Growing evidence indicates that cell adhesion to extracellular matrix (ECM) plays an important role in cancer chemoresistance. Leukemic T cells express several adhesion receptors of the beta 1 integrin subfamily with which they interact with ECM. However, the role of beta 1 integrins in chemoresistance of T-cell acute lymphoblastic leukemia (T-ALL) is still ill defined. In this study, we demonstrate that interactions of human T-ALL cell lines and primary blasts with three-dimensional matrices including Matrigel and collagen type I gel promote their resistance to doxorubicin via beta 1 integrin.
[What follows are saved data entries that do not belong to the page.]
(** [numpy.hstack([a[:, :n], a[:, n:].sum(axis = 1, keepdims = True)])]
    for [0 <= n] *)
Definition hstack_head_rest (a : ndarray num) (n : nat) : ndarray num :=
  mk_ndarray (Nat.min n (ncols a) + 1)
    ((fun r => take n r ++ [sum (drop n r)]) <$> rows a).

(** [_filter_taxons_by_max_n] *)
Definition _filter_taxons_by_max_n (tax_abund : loc) (max_n_taxons : Z)
    (h : gmap loc (TaggedTable num)) : result (loc * gmap loc (TaggedTable num)) :=
  t ← load tax_abund h;
  let ncol := Z.of_nat (ncols (data t)) in
  p ← (if (max_n_taxons <? ncol)%Z
       then
         let ncol := (max_n_taxons + 1)%Z in
         if (ncol <? 0)%Z
         then Err (ValueError "negative dimensions are not allowed")
         else
           let src := slice_to (col_tag t) max_n_taxons in
           head ← assign_slice
                    (length (slice_to (replicate (Z.to_nat ncol) "") max_n_taxons))
                    src;
           if (max_n_taxons <? 0)%Z then Err IndexError
           else
             Ok (head ++ ["[all others classified]"],
                 hstack_head_rest (data t) (Z.to_nat max_n_taxons))
       else Ok (col_tag t, data t));
  ret ← TaggedTable_init (row_tag t) p.1 p.2;
  Ok (alloc ret h).

(** [user_tax_order = {k: i for (i, k) in enumerate(user_tax)}] *)
Definition user_tax_order (user_tax : list string) : gmap string nat :=
  foldl (fun m p => <[p.2 := p.1]> m) ∅ (imap pair user_tax).

(** The loop of [_filter_taxons_by_list] over the columns [i], [i + 1],
    ... of the table, whose tags are [tags]. *)
Fixpoint copy_listed (t : TaggedTable num) (order : gmap string nat)
    (i : nat) (tags : list string) (d : ndarray num) : result (ndarray num) :=
  match tags with
  | [] => Ok d
  | tag :: tags' =>
      match order !! tag with
      | Some j =>
          col ← get_col (data t) i;
          d' ← set_col d j col;
          copy_listed t order (S i) tags' d'
      | None => copy_listed t order (S i) tags' d
      end
  end.

(** [_filter_taxons_by_list], where [user_tax] is the list of the lines
    read from the file [taxon_list]. *)
Definition _filter_taxons_by_list (tax_abund : loc) (user_tax : list string)
    (h : gmap loc (TaggedTable num)) : result (loc * gmap loc (TaggedTable num)) :=
  t ← load tax_abund h;
  let order := user_tax_order user_tax in
  let nrow := length (row_tag t) in
  data' ← copy_listed t order 0 (col_tag t) (zeros2 nrow (length user_tax));
  ret ← TaggedTable_init (row_tag t) user_tax data';
  Ok (alloc ret h).

End filters.

End Plot.
Import Plot.

(** ** An instance for the examples: exact rationals

    Counts and fractions as rationals, with a stable insertion sort for
    [argsort]. The instance serves to evaluate the examples, which hold
    small counts, and to show that the hypotheses of the general results
    can be met. It is not a model of the arithmetic of numpy: it does
    not round as float64 does and does not wrap around as int64 does,
    its division by zero gives zero where numpy gives [nan] or [inf],
    and numpy does not promise the order that this [argsort] gives to
    equal entries. The properties of the sources are stated for every
    instance of [Scalar]; on this one they are only evaluated. *)
Module Exact.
The blockade of beta 1 integrin with a specific neutralizing antibody sensitized xenografted CEM leukemic cells to doxorubicin, diminished the leukemic burden in the bone marrow and resulted in the extension of animal survival. Mechanistically, Matrigel/beta 1 integrin interaction enhanced T-ALL chemoresistance by promoting doxorubicin efflux through the activation of the ABCC1 drug transporter. Finally, our findings showed that Matrigel/beta 1 interaction enhanced doxorubicin efflux and chemoresistance by activating the FAK-related proline-rich tyrosine kinase 2 (PYK2) as both PYK2 inhibitor and siRNA diminished the effect of Matrigel. Collectively, these results support the role of beta 1 integrin in T-ALL chemoresistance and suggest that the beta 1 integrin pathway can constitute a therapeutic target to avoid chemoresistance and relapsed-disease in human T-ALL.